Região Sudeste liderou a queda nacional, com redução de 30,2% nos registros de novas infecções
O Brasil registrou uma redução de 28,96% nas novas infecções por HIV em 2025 na comparação com o ano anterior. De acordo com os dados do Boletim Epidemiológico divulgados pelo Ministério da Saúde, todas as unidades da federação registraram queda nos registros no período.
A região Sudeste apresentou o desempenho mais expressivo do país, com diminuição de 30,2% nos registros. Dentro do bloco, o Estado de São Paulo teve a maior redução (32,1%), seguido por Minas Gerais (30,7%) e Rio de Janeiro (29,5%). O Espírito Santo, embora tenha registrado redução, teve o menor índice da região, com 13,9%.
Já o Nordeste teve a menor redução entre as regiões brasileiras, com recuo de 26,9%. Com 29,7%, a Bahia foi o Estado da região que teve a maior queda nos novos casos.
Os dados estaduais mostram disparidades nas taxas de redução proporcional pelo país:
- maiores reduções: Roraima (39%), Acre (38,4%) e Mato Grosso (32,5%);
- menores reduções: Ceará (21,1%), Espírito Santo (13,9%) e Amapá (9,8%).
PERFIL
O Boletim Epidemiológico detalha como a doença se comporta em diferentes perfis populacionais e idades:
- pessoas de 25 a 39 anos concentraram a maior parte dos casos de aids no Brasil: representam 49,8% do total registrado desde 1980;
- jovens de 15 a 24 anos corresponderam a 25,7% das notificações totais de HIV na série histórica; neste grupo, 66% das infecções ocorrem em homens;
- homens de 20 a 29 anos responderam por 44,7% dos novos casos registrados no sexo masculino em 2024;
- pretos e pardos representaram 59,7% dos registros de infecção por HIV (11,6% pretos e 48,1% pardos); brancos foram 36,8%;
- novas infecções em mulheres em idade reprodutiva (15 a 49 anos) representaram 81,4% das notificações femininas em 2024;
- a epidemia segue concentrada em homens; em 2024, a razão atingiu 28 homens para cada 10 mulheres com HIV ou aids.
“CÍRCULO VIRTUOSO”
O estudo atribui a queda sustentada a um “círculo virtuoso” nas políticas de saúde pública. As orientações governamentais focam na prevenção combinada, que inclui a testagem ampliada e oportuna, o acesso à PrEP (profilaxia pré-exposição) e o início imediato da Tarv (terapia antirretroviral).

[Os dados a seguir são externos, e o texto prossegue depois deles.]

(* ===== verification/GaiNumeric.v ===== *)
(** * Numeric names: getaddrinfo inverts getnameinfo

    For the text of an address and the digits of a port getaddrinfo asks no
    resolver: it returns the address for each socket type, and so gives back
    the socket address getnameinfo printed. *)
From stdpp Require Import base list numbers strings sets gmap.
From S2P Require Import Prelude InetAddr InetV4 InetV6 Sys Error Wrap StreamIO StreamProofs SockAddr Connect Hoare Heap Gai GaiProofs.

Module GaiNumeric.
Import Gai GaiProofs.

(** ** Numeric names *)

Lemma split_dots_elem c t :
  c ∈ t -> c <> 46 -> exists seg, seg ∈ (V4.split_dots t).1 :: (V4.split_dots t).2 /\ (c ∈ seg).
Proof.
  intros Hin Hc. induction t as [|x t IH]; [by apply elem_of_nil in Hin|].
  cbn [V4.split_dots]. destruct (V4.split_dots t) as [seg segs]. cbn [fst snd] in IH.
  destruct (Z.eqb_spec x 46) as [->|Hx]; cbn [fst snd].
  - apply elem_of_cons in Hin as [->|Hin]; [done|]. destruct (IH Hin) as (sg & Hs & Hcs).
    exists sg. split; [by right|done].
  - apply elem_of_cons in Hin as [->|Hin].
    + exists (x :: seg). split; left.
    + destruct (IH Hin) as (sg & [->|Hs]%elem_of_cons & Hcs).
      * exists (x :: seg). split; [left|by right].
      * exists sg. split; [by right|done].
Qed.
(* ===== verification/PoolProofs.v ===== *)
(** * The queue of the prethreaded server is safe, first in first out, and served

    An invariant of the transition system of Pool.v, kept by every transition
    of every thread, gives mutual exclusion and the order of the queue; a
    measure that every transition lowers until a connection is taken gives the
    liveness theorem. *)
From stdpp Require Import base list numbers.
From S2P Require Import Prelude Pool.
Import Pool.

Module PoolProofs.

(** ** Counting over the threads *)
Definition b2n (b : bool) : nat := if b then 1%nat else 0%nat.
Definition total (f : thread_pc -> nat) (ts : list thread) : nat := sum_list_with (fun t => f (t_pc t)) ts.

Lemma total_set f (ts : list thread) i t t' :
  ts !! i = Some t -> (total f (<[i := t']> ts) + f (t_pc t) = total f ts + f (t_pc t'))%nat.
Proof.
  unfold total. revert i. induction ts as [|u ts IH]; intros [|i] E; simplify_eq/=; [lia|].
  specialize (IH i E). lia.
Qed.

Lemma total_zero f (ts : list thread) :
  total f ts = 0%nat -> forall i t, ts !! i = Some t -> f (t_pc t) = 0%nat.
Proof.
  unfold total. induction ts as [|u ts IH]; intros H [|i] t E; simplify_eq/=; [lia|].
  apply (IH ltac:(lia) i t E).
Qed.

Lemma total_pos f (ts : list thread) :
  (0 < total f ts)%nat -> exists i t, ts !! i = Some t /\ (0 < f (t_pc t))%nat.
Proof.
  unfold total. induction ts as [|u ts IH]; cbn [sum_list_with]; intros H; [lia|].
  destruct (decide (f (t_pc u) = 0%nat)) as [E|E].
  - destruct IH as (i & t & Hi & Hf); [lia|]. by exists (S i), t.
  - exists 0%nat, u. split; [done|lia].
Qed.

Lemma total_le f n (ts : list thread) :
  (forall pc, f pc <= n)%nat -> (total f ts <= n * length ts)%nat.
Proof.
  intros Hf. unfold total. induction ts as [|u ts IH]; cbn [sum_list_with length]; [lia|].
  specialize (Hf (t_pc u)). lia.
Qed.

Lemma set_pc_insert i pc s t :
  tptr s !! i = Some t -> set_pc i pc s = set_tptr (<[i := Thread pc (thread_count t)]> (tptr s)) s.
Proof.
  intros E. unfold set_pc. f_equal. apply list_eq. intros j.
  destruct (decide (i = j)) as [<-|Hne].
  - rewrite list_lookup_alter_eq, E, list_lookup_insert_eq by (by eapply lookup_lt_Some). done.
  - by rewrite list_lookup_alter_ne, list_lookup_insert_ne by done.
Qed.
(* ===== verification/PreforkProofs.v ===== *)
(** * The preforked server keeps its books

    As long as no child ends in web_child, under every schedule: the parent
    counts the available children correctly, never finds itself with a
    connection and no child, gives each child one connection at a time and
    loses none; and while a connection waits some process can go on, for a
    bounded number of steps until it is accepted.  A child that ends with an
    error message breaks all of this: the message goes to the pipe. *)
From stdpp Require Import base list numbers.
From S2P Require Import Prelude Pool Prefork.

Module PreforkProofs.
Import Prefork.

(** ** Counting *)

(** The connections and bytes a child is busy with: sent, in its hands, or reported. *)
Definition serving (pc : child_pc) : nat := match pc with CServe _ | CClose _ | CWrite => 1 | CRead | CDead => 0 end.
Definition engaged (k : child) : nat := length (down k) + up k + serving (c_pc k).
Definition sending (pc : parent_pc) (i : nat) : nat :=
  match pc with PSend j _ _ _ => if decide (i = j) then 1 else 0 | _ => 0 end.

Fixpoint avail (l : list child) : Z := match l with [] => 0 | k :: l => 1 - child_status k + avail l end.

Lemma avail_insert l i k k' : l !! i = Some k -> avail (<[i := k']> l) = avail l + child_status k - child_status k'.
Proof.
  revert i. induction l as [|x l IH]; intros [|i] H; [done|done| |].
  - injection H as ->. cbn. lia.
  - change (avail (x :: <[i := k']> l) = avail (x :: l) + child_status k - child_status k'). cbn [avail]. rewrite (IH i H). lia.
Qed.
Lemma avail_find l : (forall i k, l !! i = Some k -> 0 <= child_status k <= 1) -> 0 < avail l ->
  exists i k, find_avail l = Some i /\ l !! i = Some k /\ child_status k = 0.
Proof.
  induction l as [|x l IH]; intros Hl Ha; cbn in Ha |- *; [lia|]. destruct (Z.eqb_spec (child_status x) 0) as [E|E]; [by exists 0%nat, x|].
  destruct IH as (i & k & Ef & Ek & E0); [intros i k; apply (Hl (S i))| |].
  - specialize (Hl 0%nat x eq_refl). lia.
  - exists (S i), k. by rewrite Ef.
Qed.

Lemma trues_nonneg l : 0 <= trues l.
Proof. induction l as [|[] l IH]; cbn; lia. Qed.
Lemma trues_drop (l : list bool) i (b : bool) : l !! i = Some b -> trues (drop i l) = (if b then 1 else 0) + trues (drop (S i) l).
Proof. intros H. by rewrite (drop_S l b i H). Qed.

(** ** The invariant *)

(** Every pipe that [rset] announces, from the [i]-th on, holds a byte. *)
Definition tokens (l : list child) (i : nat) (rset : list bool) : Prop :=
  length rset = length l /\ forall j k, (i <= j)%nat -> rset !! j = Some true -> l !! j = Some k -> (0 < up k)%nat.

Definition pc_ok (s : server) : Prop :=
  match p_pc s with
  | PSelect | PExited _ => True
  | PAccept rset nsel | PFind _ rset nsel => 0 < navail s /\ nsel = 1 + trues rset /\ tokens (cptr s) 0 rset
  | PSend i _ rset nsel => (i < length (cptr s))%nat /\ nsel = 1 + trues rset /\ tokens (cptr s) 0 rset
  | PClose _ rset nsel => nsel = 1 + trues rset /\ tokens (cptr s) 0 rset
  | PScan i rset nsel => 0 < nsel /\ nsel = trues (drop i rset) /\ tokens (cptr s) i rset
  | PRead i rset nsel => rset !! i = Some true /\ nsel = trues (drop i rset) /\ tokens (cptr s) i rset
  end.

Definition kid_ok (pc : parent_pc) (i : nat) (k : child) : Prop :=
  is_dead k = false /\ child_status k = Z.of_nat (engaged k + sending pc i) /\ (engaged k + sending pc i <= 1)%nat.

Record Inv (s : server) : Prop := {
  inv_kid : forall i k, cptr s !! i = Some k -> kid_ok (p_pc s) i k;
  inv_avail : navail s = avail (cptr s);
  inv_pc : pc_ok s }.

Lemma prefork_init_inv n : Inv (init n).
Proof.
  split; [|cbn|done].
  - intros i k H. cbn in H. apply lookup_replicate in H as [-> _]. split_and!; cbn; lia || done.
  - induction n as [|n IH]; [done|]. cbn [replicate avail]. rewrite <- IH. cbn. lia.
Qed.

Lemma tokens_insert l i0 rset i k k' : tokens l i0 rset -> l !! i = Some k ->
  ((i0 <= i)%nat -> rset !! i = Some true -> (0 < up k)%nat -> (0 < up k')%nat) -> tokens (<[i := k']> l) i0 rset.
Proof.
  intros [Hl Ht] Hk Hu. split; [by rewrite length_insert|]. intros j x Hj Hr Hx.
  destruct (decide (i = j)) as [<-|Hne].
  - rewrite list_lookup_insert_eq in Hx by (by eapply lookup_lt_Some). injection Hx as <-. eauto.
  - rewrite list_lookup_insert_ne in Hx by done. eauto.
Qed.
Lemma tokens_later l i j rset : tokens l i rset -> (i <= j)%nat -> tokens l j rset.
Proof. intros [Hl Ht] Hij. split; [done|]. intros x k Hx. apply Ht. lia. Qed.
(* ===== verification/Trace.v ===== *)
(** * traceroute: probes and the ICMP errors they cause

    unpv13e/traceroute: main.c, traceloop.c, recv_v4.c, recv_v6.c, sig_alrm.c,
    icmpcode_v4.c and icmpcode_v6.c.  A probe is a UDP datagram with a small time
    to live and its own destination port; recv_v4 looks for the ICMP error that
    quotes it among whatever arrives at the raw socket.

    recvfrom fails with EINTR when SIGALRM was caught, that is, after sig_alrm
    has set gotalarm; a signal that arrives between the test of gotalarm and
    recvfrom is not modelled.  Structure layouts are those of an LP64 host: struct
    rec has its time stamp at offset 8 and takes 24 bytes.  What is printed is a
    list of items, the arguments of the printf calls. *)
From stdpp Require Import base list numbers strings gmap.
From S2P Require Import Prelude InetAddr Checksum Cnum Sys Error Wrap StreamIO SockAddr Connect Ping.
Import Cksum.

Module Trace.
Definition IPPROTO_UDP : Z := 17.
Definition IP_TTL : Z := 4.
Definition IPV6_UNICAST_HOPS : Z := 4.
Definition ICMP_UNREACH : Z := 3.
Definition ICMP_UNREACH_PORT : Z := 3.
Definition ICMP_TIMXCEED : Z := 11.
Definition ICMP_TIMXCEED_INTRANS : Z := 0.
Definition ICMP6_DST_UNREACH : Z := 1.
Definition ICMP6_DST_UNREACH_NOPORT : Z := 4.
Definition ICMP6_TIME_EXCEEDED : Z := 3.
Definition ICMP6_TIME_EXCEED_TRANSIT : Z := 0.
Definition sizeof_rec : Z := 24.
Definition sizeof_ip : Z := 20.
Definition sizeof_ip6_hdr : Z := 40.

(** The globals of trace.h, gotalarm of sig_alrm.c and the static array of
    sock_ntop_host; [v6] is which of proto_v4 and proto_v6 [pr] points to. *)
Record trace := State {
  recvbuf : list Z; sendbuf : list Z; datalen : Z; sport : Z; dport : Z; nprobes : Z; max_ttl : Z; verbose : Z;
  recvfd : Z; sendfd : Z; v6 : bool; sasend : sockaddr; sarecv : sockaddr; salast : sockaddr; salen : Z;
  gotalarm : Z; static : list Z }.

Definition with_recv (b : list Z) (sa : sockaddr) (t : trace) : trace :=
  State b (sendbuf t) (datalen t) (sport t) (dport t) (nprobes t) (max_ttl t) (verbose t) (recvfd t) (sendfd t) (v6 t)
    (sasend t) sa (salast t) (salen t) (gotalarm t) (static t).
Definition with_send (b : list Z) (sa : sockaddr) (t : trace) : trace :=
  State (recvbuf t) b (datalen t) (sport t) (dport t) (nprobes t) (max_ttl t) (verbose t) (recvfd t) (sendfd t) (v6 t)
    sa (sarecv t) (salast t) (salen t) (gotalarm t) (static t).
Definition with_last (sa : sockaddr) (t : trace) : trace :=
  State (recvbuf t) (sendbuf t) (datalen t) (sport t) (dport t) (nprobes t) (max_ttl t) (verbose t) (recvfd t) (sendfd t)
    (v6 t) (sasend t) (sarecv t) sa (salen t) (gotalarm t) (static t).
Definition with_alarm (a : Z) (t : trace) : trace :=
  State (recvbuf t) (sendbuf t) (datalen t) (sport t) (dport t) (nprobes t) (max_ttl t) (verbose t) (recvfd t) (sendfd t)
    (v6 t) (sasend t) (sarecv t) (salast t) (salen t) a (static t).
Definition with_static (st : list Z) (t : trace) : trace :=
  State (recvbuf t) (sendbuf t) (datalen t) (sport t) (dport t) (nprobes t) (max_ttl t) (verbose t) (recvfd t) (sendfd t)
    (v6 t) (sasend t) (sarecv t) (salast t) (salen t) (gotalarm t) st.
Definition with_socks (rfd sfd port : Z) (t : trace) : trace :=
  State (recvbuf t) (sendbuf t) (datalen t) port (dport t) (nprobes t) (max_ttl t) (verbose t) rfd sfd
    (v6 t) (sasend t) (sarecv t) (salast t) (salen t) (gotalarm t) (static t).

(** What is printed. *)
Inductive item :=
  | OTtl (ttl : Z)                                     (* "%2d " *)
  | OStar                                              (* " *" *)
  | OHost (name : option (list Z)) (addr : list Z)     (* " %s (%s)" or " %s" *)
  | ORtt (rtt : double)                                (* "  %.3f ms" *)
  | OIcmp (text : list Z)                              (* " (ICMP %s)" *)
  | OFrom (addr : list Z) (type code : Z)              (* " (from %s: type = %d, code = %d)\n" *)
  | ONewline.

(** ** sig_alrm.c and the texts of the codes *)
Definition sig_alrm (t : trace) : trace := with_alarm 1 t.

Definition unknown_code (code : Z) : list Z := str "[unknown code " ++ fmt_d code ++ str "]".

Definition icmpcode_v4 (code : Z) : list Z :=
  match code with
  | 0 => str "network unreachable"
  | 1 => str "host unreachable"
  | 2 => str "protocol unreachable"
  | 3 => str "port unreachable"
  | 4 => str "fragmentation required but DF bit set"
  | 5 => str "source route failed"
  | 6 => str "destination network unknown"
  | 7 => str "destination host unknown"
  | 8 => str "source host isolated (obsolete)"
  | 9 => str "destination network administratively prohibited"
  | 10 => str "destination host administratively prohibited"
  | 11 => str "network unreachable for TOS"
  | 12 => str "host unreachable for TOS"
  | 13 => str "communication administratively prohibited by filtering"
  | 14 => str "host recedence violation"
  | 15 => str "precedence cutoff in effect"
  | _ => unknown_code code
  end.

Definition icmpcode_v6 (code : Z) : list Z :=
  match code with
  | 0 => str "no route to host"
  | 1 => str "administratively prohibited"
  | 2 => str "not a neighbor"
  | 3 => str "address unreachable"
  | 4 => str "port unreachable"
  | _ => unknown_code code
  end.

(** ** recv_v4.c and recv_v6.c *)

(** What the body of the loop does with a packet: continue, fall to the test of
    verbose, or break with the value of ret ([None]: not set). *)
Inductive verdict := Continue | Other (type code : Z) | Break (ret : option Z).

(** Does the quoted IP packet hold the UDP header of the probe?  [None]: there is
    not enough data. *)
Definition quoted_v4 `{Platform} (buf : list Z) (hlen1 icmplen seq : Z) (t : trace) : prog (option bool) :=
  if icmplen <? 8 + sizeof_ip then Ret None
  else
    h ← mem (aread buf (hlen1 + 8));
    let hlen2 := Z.shiftl (Z.land h 15) 2 in
    if icmplen <? 8 + hlen2 + 4 then Ret None
    else
      ip_p ← mem (aread buf (hlen1 + 8 + 9));
      if negb (ip_p =? IPPROTO_UDP) then Ret (Some false)
      else
        uh_sport ← mem (aread16 buf (hlen1 + 8 + hlen2));
        if negb (uh_sport =? htons (sport t)) then Ret (Some false)
        else
          uh_dport ← mem (aread16 buf (hlen1 + 8 + hlen2 + 2));
          Ret (Some (uh_dport =? htons (u16 (dport t + seq)))).

Definition look_v4 `{Platform} (buf : list Z) (n seq : Z) (t : trace) : prog verdict :=
  b ← mem (aread buf 0);
  let hlen1 := Z.shiftl (Z.land b 15) 2 in
  let icmplen := n - hlen1 in
  if icmplen <? 8 then Ret Continue
  else
    type ← mem (aread buf hlen1);
    code ← mem (aread buf (hlen1 + 1));
    if (type =? ICMP_TIMXCEED) && (code =? ICMP_TIMXCEED_INTRANS) then
      q ← quoted_v4 buf hlen1 icmplen seq t;
      Ret (match q with
           | None => Continue
           | Some true => Break (Some (-2))
           | Some false => Other type code
           end)
    else if type =? ICMP_UNREACH then
      q ← quoted_v4 buf hlen1 icmplen seq t;
      Ret (match q with
           | None => Continue
           | Some true => Break (Some (if code =? ICMP_UNREACH_PORT then -1 else code))
           | Some false => Other type code
           end)
    else Ret (Other type code).

Definition quoted_v6 `{Platform} (buf : list Z) (seq : Z) (t : trace) : prog bool :=
  ip6_nxt ← mem (aread buf (8 + 6));
  if negb (ip6_nxt =? IPPROTO_UDP) then Ret false
  else
    uh_sport ← mem (aread16 buf (8 + sizeof_ip6_hdr));
    if negb (uh_sport =? htons (sport t)) then Ret false
    else
      uh_dport ← mem (aread16 buf (8 + sizeof_ip6_hdr + 2));
      Ret (uh_dport =? htons (u16 (dport t + seq))).

(** After a time exceeded message the break is outside the if: it is executed
    whether or not ret was set. *)
Definition look_v6 `{Platform} (buf : list Z) (n seq : Z) (t : trace) : prog verdict :=
  if n <? 8 then Ret Continue
  else
    type ← mem (aread buf 0);
    code ← mem (aread buf 1);
    if (type =? ICMP6_TIME_EXCEEDED) && (code =? ICMP6_TIME_EXCEED_TRANSIT) then
      if n <? 8 + sizeof_ip6_hdr + 4 then Ret Continue
      else q ← quoted_v6 buf seq t; Ret (Break (if (q : bool) then Some (-2) else None))
    else if type =? ICMP6_DST_UNREACH then
      if n <? 8 + sizeof_ip6_hdr + 4 then Ret Continue
      else
        q ← quoted_v6 buf seq t;
        Ret (if (q : bool) then Break (Some (if code =? ICMP6_DST_UNREACH_NOPORT then -1 else code)) else Continue)
    else Ret (Other type code).

(** Sock_ntop_host(pr->sarecv, pr->salen) *)
Definition host_text (t : trace) : prog (list Z * trace) :=
  a ← Sock_ntop_host (sarecv t) (salen t) (static t);
  Ret (cstring_at a 0, with_static a t).

(** The loop around [look], with [fuel] calls of recvfrom at most: the code, the
    time of arrival (not set when the code is -3), the state and the output. *)
Fixpoint recv_packets (look : list Z -> Z -> Z -> trace -> prog verdict) (fuel : nat) (seq : Z) (t : trace) (out : list item)
  : prog (Z * option timeval * trace * list item) :=
  match fuel with
  | O => Halt Spin
  | S f =>
      if negb (gotalarm t =? 0) then Ret (-3, None, t, out)
      else
        r ← call (Erecvfrom (recvfd t) Ping.BUFSIZE 0);
        match r with
        | Err e =>
            if e =? EINTR then recv_packets look f seq (sig_alrm t) out else err_sys (str "recvfrom error")
        | Ok (bs, (sa, _)) =>
            b ← mem (memcpy (recvbuf t) 0 bs);
            let t1 := with_recv b sa t in
            v ← look b (Z.of_nat (length bs)) seq t1;
            match v with
            | Continue => recv_packets look f seq t1 out
            | Other type code =>
                if negb (verbose t1 =? 0) then
                  '(host, t2) ← host_text t1;
                  recv_packets look f seq t2 (out ++ [OFrom host type code])
                else recv_packets look f seq t1 out
            | Break ret =>
                _ ← lib (Ealarm 0);
                tv ← Gettimeofday;
                r ← mem ret;
                Ret (r, Some tv, t1, out)
            end
        end
  end.

Definition recv_v4 `{Platform} (fuel : nat) (seq : Z) (t : trace) (out : list item)
  : prog (Z * option timeval * trace * list item) :=
  let t0 := with_alarm 0 t in
  _ ← lib (Ealarm 3);
  recv_packets look_v4 fuel seq t0 out.

Definition recv_v6 `{Platform} (fuel : nat) (seq : Z) (t : trace) (out : list item)
  : prog (Z * option timeval * trace * list item) :=
  let t0 := with_alarm 0 t in
  _ ← lib (Ealarm 3);
  recv_packets look_v6 fuel seq t0 out.

(** ** traceloop.c *)

(** The reply to a probe: the host if it is another one, the time, the code. *)
Definition show_reply `{Platform} (code : Z) (tvrecv : option timeval) (t : trace) (out : list item)
  : prog (trace * list item) :=
  c ← mem (sock_cmp_addr (sarecv t) (salast t) (salen t));
  '(t1, out1) ←
    (if negb (c =? 0) then
       name ← lib (Egetnameinfo (sarecv t) (salen t) 0);
       '(a, t1) ← host_text t;
       Ret (with_last (sarecv t1) t1, out ++ [OHost name a])
     else Ret (t, out));
  tv ← mem tvrecv;
  rec_tv ← mem (asub (sendbuf t1) 8 16);
  let out2 := out1 ++ [ORtt (Ping.rtt_ms (tv_sub tv (load_timeval rec_tv)))] in
  Ret (t1, if code =? -1 then out2
           else if 0 <=? code then out2 ++ [OIcmp ((if v6 t1 then icmpcode_v6 else icmpcode_v4) code)]
           else out2).

(** One probe: the state, done and the output. *)
Definition send_probe `{Platform} (fuel : nat) (ttl seq done : Z) (t : trace) (out : list item)
  : prog (trace * Z * list item) :=
  b0 ← mem (memcpy (sendbuf t) 0 (store16 (u16 seq)));
  b1 ← mem (memcpy b0 2 (store16 (u16 ttl)));
  rec_tv ← Gettimeofday;
  b2 ← mem (memcpy b1 8 (store_timeval rec_tv));
  let t1 := with_send b2 (sock_set_port (sasend t) (salen t) (htons (u16 (dport t + seq)))) t in
  bs ← mem (asub b2 0 (datalen t1));
  _ ← Sendto (sendfd t1) bs 0 (sasend t1) (salen t1);
  '(code, tvrecv, t2, out1) ← (if v6 t1 then recv_v6 else recv_v4) fuel seq t1 out;
  if code =? -3 then Ret (t2, done, out1 ++ [OStar])
  else
    '(t3, out2) ← show_reply code tvrecv t2 out1;
    Ret (t3, if code =? -1 then done + 1 else done, out2).

(** for (probe = 0; probe < nprobes; probe++), with [n] probes left. *)
Fixpoint send_probes `{Platform} (fuel n : nat) (ttl seq done : Z) (t : trace) (out : list item)
  : prog (trace * Z * Z * list item) :=
  match n with
  | O => Ret (t, seq, done, out)
  | S n' =>
      '(t1, done1, out1) ← send_probe fuel ttl (seq + 1) done t out;
      send_probes fuel n' ttl (seq + 1) done1 t1 out1
  end.

(** for (ttl = 1; ttl <= max_ttl && done == 0; ttl++), with [k] hops left. *)
Fixpoint hops `{Platform} (fuel k : nat) (ttl seq done : Z) (t : trace) (out : list item) : prog (trace * list item) :=
  match k with
  | O => Ret (t, out)
  | S k' =>
      if negb (done =? 0) then Ret (t, out)
      else
        _ ← Setsockopt (sendfd t) (if v6 t then Ping.IPPROTO_IPV6 else IPPROTO_IP)
              (if v6 t then IPV6_UNICAST_HOPS else IP_TTL) (OInt ttl);
        '(t1, seq1, done1, out1) ←
          send_probes fuel (Z.to_nat (nprobes t)) ttl seq done (with_last (SaOther 0 []) t) (out ++ [OTtl ttl]);
        hops fuel k' (ttl + 1) seq1 done1 t1 (out1 ++ [ONewline])
  end.

(** A zeroed structure with its family set. *)
Definition zero_addr (family : Z) : sockaddr :=
  if family =? AF_INET then SaIn (SockaddrIn 0 [0; 0; 0; 0])
  else if family =? AF_INET6 then SaIn6 (SockaddrIn6 0 0 (replicate 16 0) 0)
  else SaOther family [].

Definition traceloop `{Platform} (fuel : nat) (t : trace) : prog (trace * list item) :=
  let family := sa_family (sasend t) in
  rfd ← Socket family Ping.SOCK_RAW (if v6 t then Ping.IPPROTO_ICMPV6 else Ping.IPPROTO_ICMP);
  uid ← lib Egetuid;
  _ ← call_ (Esetuid uid);
  _ ← (if (family =? AF_INET6) && (verbose t =? 0)
       then call_ (Esetsockopt rfd Ping.IPPROTO_IPV6 Ping.ICMP6_FILTER
              (OInt (Z.lor (Z.shiftl 1 ICMP6_TIME_EXCEEDED) (Z.shiftl 1 ICMP6_DST_UNREACH))))
       else Ret tt);
  sfd ← Socket family SOCK_DGRAM 0;
  me ← lib Egetpid;
  let port := Z.lor (Z.land me 0xffff) 0x8000 in
  let t0 := with_socks rfd sfd port t in
  _ ← Bind sfd (sock_set_port (zero_addr family) (salen t) (htons port)) (salen t);
  hops fuel (Z.to_nat (max_ttl t)) 1 0 0 (sig_alrm t0) [].

(** ** main.c, after the options: [verb] counts the -v, [maxttl] is -m's value. *)
Definition traceroute `{Platform} (handler : Z) (fuel : nat) (st : list Z) (maxttl verb : Z) (host : list Z)
  : prog (trace * list item) :=
  _ ← lib Egetpid;
  _ ← Signal SIGALRM handler;
  ai ← Host_serv (Some host) None 0 0;
  match ai with
  | [] => fault
  | a :: _ =>
      s ← Sock_ntop_host (ai_addr a) (ai_addrlen a) st;
      _ ← call_ (Efputs (str "traceroute to " ++ default (cstring_at s 0) (ai_canonname a) ++ str " (" ++ cstring_at s 0 ++
                         str "): " ++ fmt_d maxttl ++ str " hops max, " ++ fmt_d sizeof_rec ++ str " data bytes" ++ [10]) stdout);
      is6 ← (if ai_family a =? AF_INET then Ret false
             else if ai_family a =? AF_INET6 then
               if Ping.is_v4mapped (ai_addr a) then err_quit (str "cannot traceroute IPv4-mapped IPv6 address") else Ret true
             else err_quit (str "unknown address family " ++ fmt_d (ai_family a)));
      _ ← Calloc 1 (ai_addrlen a);
      _ ← Calloc 1 (ai_addrlen a);
      _ ← Calloc 1 (ai_addrlen a);
      traceloop fuel
        (State (replicate (Z.to_nat Ping.BUFSIZE) 0) (replicate (Z.to_nat Ping.BUFSIZE) 0) sizeof_rec 0 (32768 + 666)
           3 maxttl verb 0 0 is6 (ai_addr a) (SaOther 0 []) (SaOther 0 []) (ai_addrlen a) 0 s)
  end.
End Trace.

A supressão viral alcançada pelo tratamento contínuo é apontada como fator determinante para reduzir a progressão da infecção para aids e diminuir a mortalidade. Além disso, o Ministério da Saúde destaca a meta de eliminação da transmissão vertical (de mãe para filho), que exige manter a taxa de transmissão inferior a 2%. Em 2024, os casos com diagnóstico de HIV durante ou após o parto caíram para 5,9%.
HIV NO BRASIL
Os dados históricos mostram a evolução do HIV no Brasil ao longo das últimas décadas:
- o país identificou um total acumulado de 1.679.622 registros únicos de pessoas com HIV ou aids de 1980 a 30 de setembro de 2025;
- a razão de sexos era de 22 homens para cada 10 mulheres infectadas em 1991
- em 2003, a razão de sexos havia caído para 13 homens para cada 10 mulheres;
- a taxa de detecção de aids entre mulheres registrou uma queda contínua de 40,7% de 2003 a 2024;
- a taxa padronizada de mortes por aids no Brasil recuou 37,0%, passando de 5,4 para 3,4 mortes por 100 mil habitantes de 2014 a 2024;
- o número de casos de infecção por HIV subiu 19,0%, refletindo a retomada da testagem após as restrições da pandemia de covid-19 de 2020 a 2024.